While these are the first known recorded cases, Fyten said it is likely a disease that has gone undetected elsewhere if proper samples were not submitted.

“We’ve always had liver fluke here for quite some time, and they seem to be able to tolerate that,” he said.

“But we’ve had a couple of suspicious deaths where elk have just been found dead for no reason, not killed by carnivores.”

Clostridial diseases are caused by anaerobic bacteria that are widespread in the environment, particularly in soil.

“It’s basically a bacterial infection. The elk ingest a spore and that spore basically needs to find an injury within the animal,” said Fyten.

“What it does is it finds where the liver fluke maybe sits within the liver and from there the bacteria grows and the animal gets like a septic shock.”

The latest elk to succumb to the disease was found earlier this month near the Banff recreation grounds.

“We collected that animal and did a necropsy on it and we’re sure that’s what happened,” said Fyten, adding there have been a total of three or four elk now to die of this bacterial infection.

“There could be more that we just don’t find. Literally, these animals, when this happens, it affects them pretty quick and they just drop over dead, and if it’s in the bush, we might not necessarily find it.”

Parks Canada documented a total of 36 known elk mortalities in 2021, but these are only the carcasses found or reported to them. There are likely more.

Of the 36, 20 elk were killed by predators.

“For 2021, the two biggest factors were wolves and cougars at 31 per cent each,” said Fyten. “Other carnivores would have been grizzly bears and coyotes.”

Elk were also killed by vehicles and trains, but none were destroyed for management reasons last year.

“We haven’t had any real big issues to deal with there,” said Fyten.

As part of the classified count, Parks Canada also looks at the cow-calf ratio. For 2021, the ratio was 29 per cent, slightly higher than the cow-calf ratio of 27 per cent the year before.

“What that indicates is we do have carnivores predating on newborn calves and young-of-years calves. It also indicates with that percentage that there’s going to be some recruitment,” said Fyten.

During the first year of the count in 1985, the cow-calf ratio was 57 per cent.

“That was high and our average is probably 30 per cent, somewhere in there,” said Fyten.

The Banff townsite has been essentially declared an elk-free zone since 1999 as part of a comprehensive elk management strategy to reduce elk attacks and restore natural processes, with ongoing regular patrols to haze them out.
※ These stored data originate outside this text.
(** The second call of the scenario reports [false], the third [true]. *)
Lemma X12_third_call_witness :
  exists w' res,
    syncUserRepoActivity Scenario.defaults Scenario.third_call "octocat"
      Scenario.demo "token" Scenario.after_first = (w', Return res) /\
    isIncremental res = true /\
    exists m,
      syncMetadataModel Scenario.after_first !! key_of "octocat" Scenario.demo
        = Some m /\
      AppConfigService.incrementalSyncIntervalHours Scenario.defaults
        * 60 * 60 * 1000 <=
        env_now Scenario.third_call - lastSyncDate m.
Proof.
  eexists. eexists. split; [vm_compute; reflexivity|].
  split; [reflexivity|].
  apply (X12_isIncremental_iff_stale_record Scenario.defaults
           Scenario.third_call "octocat" Scenario.demo "token"
           Scenario.after_first
           (syncUserRepoActivity Scenario.defaults Scenario.third_call
              "octocat" Scenario.demo "token" Scenario.after_first).1
           {| result_totals :=
                Some {| commits := 4; pullRequests := 1; issues := 0;
                        prComments := 2; issueComments := 0 |};
              isIncremental := true; itemsFetched := 1 |}).
  - vm_compute. reflexivity.
  - reflexivity.
Defined.

Lemma last_cons {A : Type} (a d : A) (l : list A) :
  List.last (a :: l) d = List.last l a.
Proof.
  revert a d. induction l as [|b l IH]; intros a d; [reflexivity|].
  change (List.last (a :: b :: l) d) with (List.last (b :: l) d).
  now rewrite (IH b d), (IH b a).
Qed.

Lemma final_world_cons (w : World) (r : World * Completion SyncResult)
  (rs : list (World * Completion SyncResult)) :
  final_world w (r :: rs) = final_world r.1 rs.
Proof. unfold final_world. simpl. apply last_cons. Qed.

Lemma sum_totals_add (a b : TotalItems) :
  sum_totals (add_totals a b) = sum_totals a + sum_totals b.
Proof. unfold sum_totals, add_totals. simpl. lia. Qed.

(** One call: the stored sum grows by what the call reports. *)
Lemma sync_step_sum (cfg : ConfigService) (env : Env) (u : string)
  (rp : RepoRef) (tok : string) (w : World) :
  stored_sum (syncUserRepoActivity cfg env u rp tok w).1 (key_of u rp) =
  stored_sum w (key_of u rp) +
  match (syncUserRepoActivity cfg env u rp tok w).2 with
  | Return res => itemsFetched res
  | Throw _ => 0
  end.
Proof.
  destruct (sync_outcome cfg env u rp tok w)
    as [(m & Hm & _ & H) | [(e' & Hm & _ & H) | [(m & e' & Hm & _ & _ & H)
       | [(r & ws & Hm & _ & _ & H) | (m & r & ws & Hm & _ & _ & _ & H)]]]];
    rewrite H; unfold stored_sum; simpl; rewrite ?lookup_insert_eq, Hm;
    simpl; rewrite ?sum_totals_add; lia.
Qed.

(** X13. [itemsFetched] accounts for the growth of the totals. Over any
    run of sequential calls for one key, whatever the answers of the
    data source and whichever calls throw, the sum of the five totals
    stored for the key at the end is the sum stored at the start ([0]
    without a record) plus the sum of the [itemsFetched] of the calls
    that returned. *)
Theorem X13_itemsFetched_accounts_for_totals (cfg : ConfigService)
  (u : string) (rp : RepoRef) (tok : string) (envs : list Env) (w : World) :
  stored_sum (final_world w (syncMany cfg u rp tok envs w)) (key_of u rp) =
  stored_sum w (key_of u rp) + fetched_sum (syncMany cfg u rp tok envs w).
Proof.
  revert w. induction envs as [|env envs IH]; intros w.
  - simpl. unfold final_world. simpl. lia.
  - cbn [syncMany]. rewrite final_world_cons, IH. cbn [fst].
    rewrite sync_step_sum. cbn [fetched_sum fold_right].
    fold (fetched_sum (syncMany cfg u rp tok envs
            (syncUserRepoActivity cfg env u rp tok w).1)).
    destruct ((syncUserRepoActivity cfg env u rp tok w).2); lia.
Qed.

(** The three calls of the scenario: 6 items, none, then 1, for a
    stored sum of 7. *)
Lemma X13_scenario_witness :
  stored_sum
    (final_world Scenario.empty_world
       (syncMany Scenario.defaults "octocat" Scenario.demo "token"
          [Scenario.first_call; Scenario.second_call; Scenario.third_call]
          Scenario.empty_world))
    (key_of "octocat" Scenario.demo) = 0 + (6 + (0 + (1 + 0))).
Proof.
  rewrite (X13_itemsFetched_accounts_for_totals Scenario.defaults "octocat"
             Scenario.demo "token"
             [Scenario.first_call; Scenario.second_call; Scenario.third_call]
             Scenario.empty_world).
  vm_compute. reflexivity.
Defined.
The 1990s saw unnaturally high elk numbers as they sought a haven in the townsite from predators. It was not uncommon to see elk walking down Banff’s main streets looking for food in the urban-style gardens and lawns.

At the height of the population explosion, large numbers of elk also damaged the environment and destroyed areas of aspen and willows, which are key to the survival of songbirds and beavers.
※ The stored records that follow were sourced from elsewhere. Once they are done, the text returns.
(** C4.  A triple (year, month, day) that is not a calendar date, with a
    month the engine can produce (1..12) and a future year inside the range of
    [datetime], is turned into exactly the date the clamping rule names:
    Feb 29/28 for February, day 30 for the 30-day months, otherwise the last
    day of the previous month (Dec 31 of the previous year for January).  In
    particular Feb 29 of a non-leap year becomes Feb 28 and Apr 31 becomes
    Apr 30. *)
Theorem date_clamping_rule (y m d : Z) :
  MINYEAR < y <= MAXYEAR ->
  1 <= m <= 12 ->
  valid_date y m d = false ->
  make_forecast_date y m d = Ret (clamp_spec y m d)
  /\ valid (clamp_spec y m d) = true
  /\ (gregorian_leap y = false ->
      make_forecast_date y 2 29 = Ret (mk_datetime y 2 28))
  /\ make_forecast_date y 4 31 = Ret (mk_datetime y 4 30).
Proof.
  intros Hy Hm Hinv.
  assert (General : forall m' d', 1 <= m' <= 12 -> valid_date y m' d' = false ->
            make_forecast_date y m' d' = Ret (clamp_spec y m' d')).
  { clear m d Hm Hinv. intros m d Hm Hinv.
    unfold make_forecast_date. rewrite (datetime_invalid _ _ _ Hinv).
    unfold clamp_spec, last_day_of_previous_month.
    rewrite <- is_leap_gregorian.
    unfold MINYEAR, MAXYEAR in Hy.
    destruct ((m =? 2) && (28 <? d)) eqn:E2.
    - destruct (is_leap y) eqn:El; apply datetime_valid, valid_date_iff;
        unfold days_in_month, MINYEAR, MAXYEAR; rewrite El; simpl; lia.
    - destruct ((30 <? d) && in_list m [4; 6; 9; 11]) eqn:E30.
      + apply andb_true_iff in E30 as [_ E30].
        apply datetime_valid, valid_date_iff.
        unfold days_in_month, MINYEAR, MAXYEAR. rewrite E30.
        apply in_list_30 in E30.
        destruct (m =? 2) eqn:Em; lia.
      + destruct (1 <? m) eqn:E1.
        * assert (Hv : valid_date y m 1 = true).
          { apply valid_date_iff. pose proof (days_in_month_bounds y m).
            unfold MINYEAR, MAXYEAR. lia. }
          rewrite (datetime_valid _ _ _ Hv). simpl.
          rewrite E1. destruct (m =? 1) eqn:Em; [lia|]. reflexivity.
        * assert (m = 1) by lia. subst m. simpl.
          apply datetime_valid, valid_date_iff.
          unfold days_in_month, MINYEAR, MAXYEAR; simpl. lia. }
  split; [now apply General|].
  split; [now apply clamp_spec_valid|].
  unfold MINYEAR, MAXYEAR in Hy.
  split.
  - intros Hleap. rewrite General.
    + unfold clamp_spec. simpl. now rewrite Hleap.
    + lia.
    + rewrite <- is_leap_gregorian in Hleap.
      unfold valid_date, days_in_month. rewrite Hleap. simpl. lia.
  - rewrite General.
    + reflexivity.
    + lia.
    + unfold valid_date, days_in_month. simpl. lia.
Qed.

Lemma date_clamping_rule_witness :
  valid_date 2025 2 29 = false
  /\ make_forecast_date 2025 2 29 = Ret (mk_datetime 2025 2 28)
  /\ make_forecast_date 2025 4 31 = Ret (mk_datetime 2025 4 30).
Proof.
  split; [reflexivity|].
  destruct (date_clamping_rule 2025 2 29) as (H1 & _ & _ & H4).
  - unfold MINYEAR, MAXYEAR; lia.
  - lia.
  - reflexivity.
  - split; [exact H1 | exact H4].
Defined.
Back then, there were an average of five elk attacks a year and as many as 100 aggressive encounters annually, including an attack on a toddler as he played in his backyard in 1998.

Parks Canada wants to remind visitors and residents to give elk the space they need, asking people to stay at least 30 metres away at all times of the year. That distance should increase during the spring calving season and the fall rut.

“That varies a little bit with elk being a little bit more aggressive at those times of year,” said Fyten.

While Parks Canada does regular patrols to keep elk out of the townsite, residents and visitors are asked to report any elk sightings in the townsite or any incidents in the park to Banff dispatch at 403-762-1470.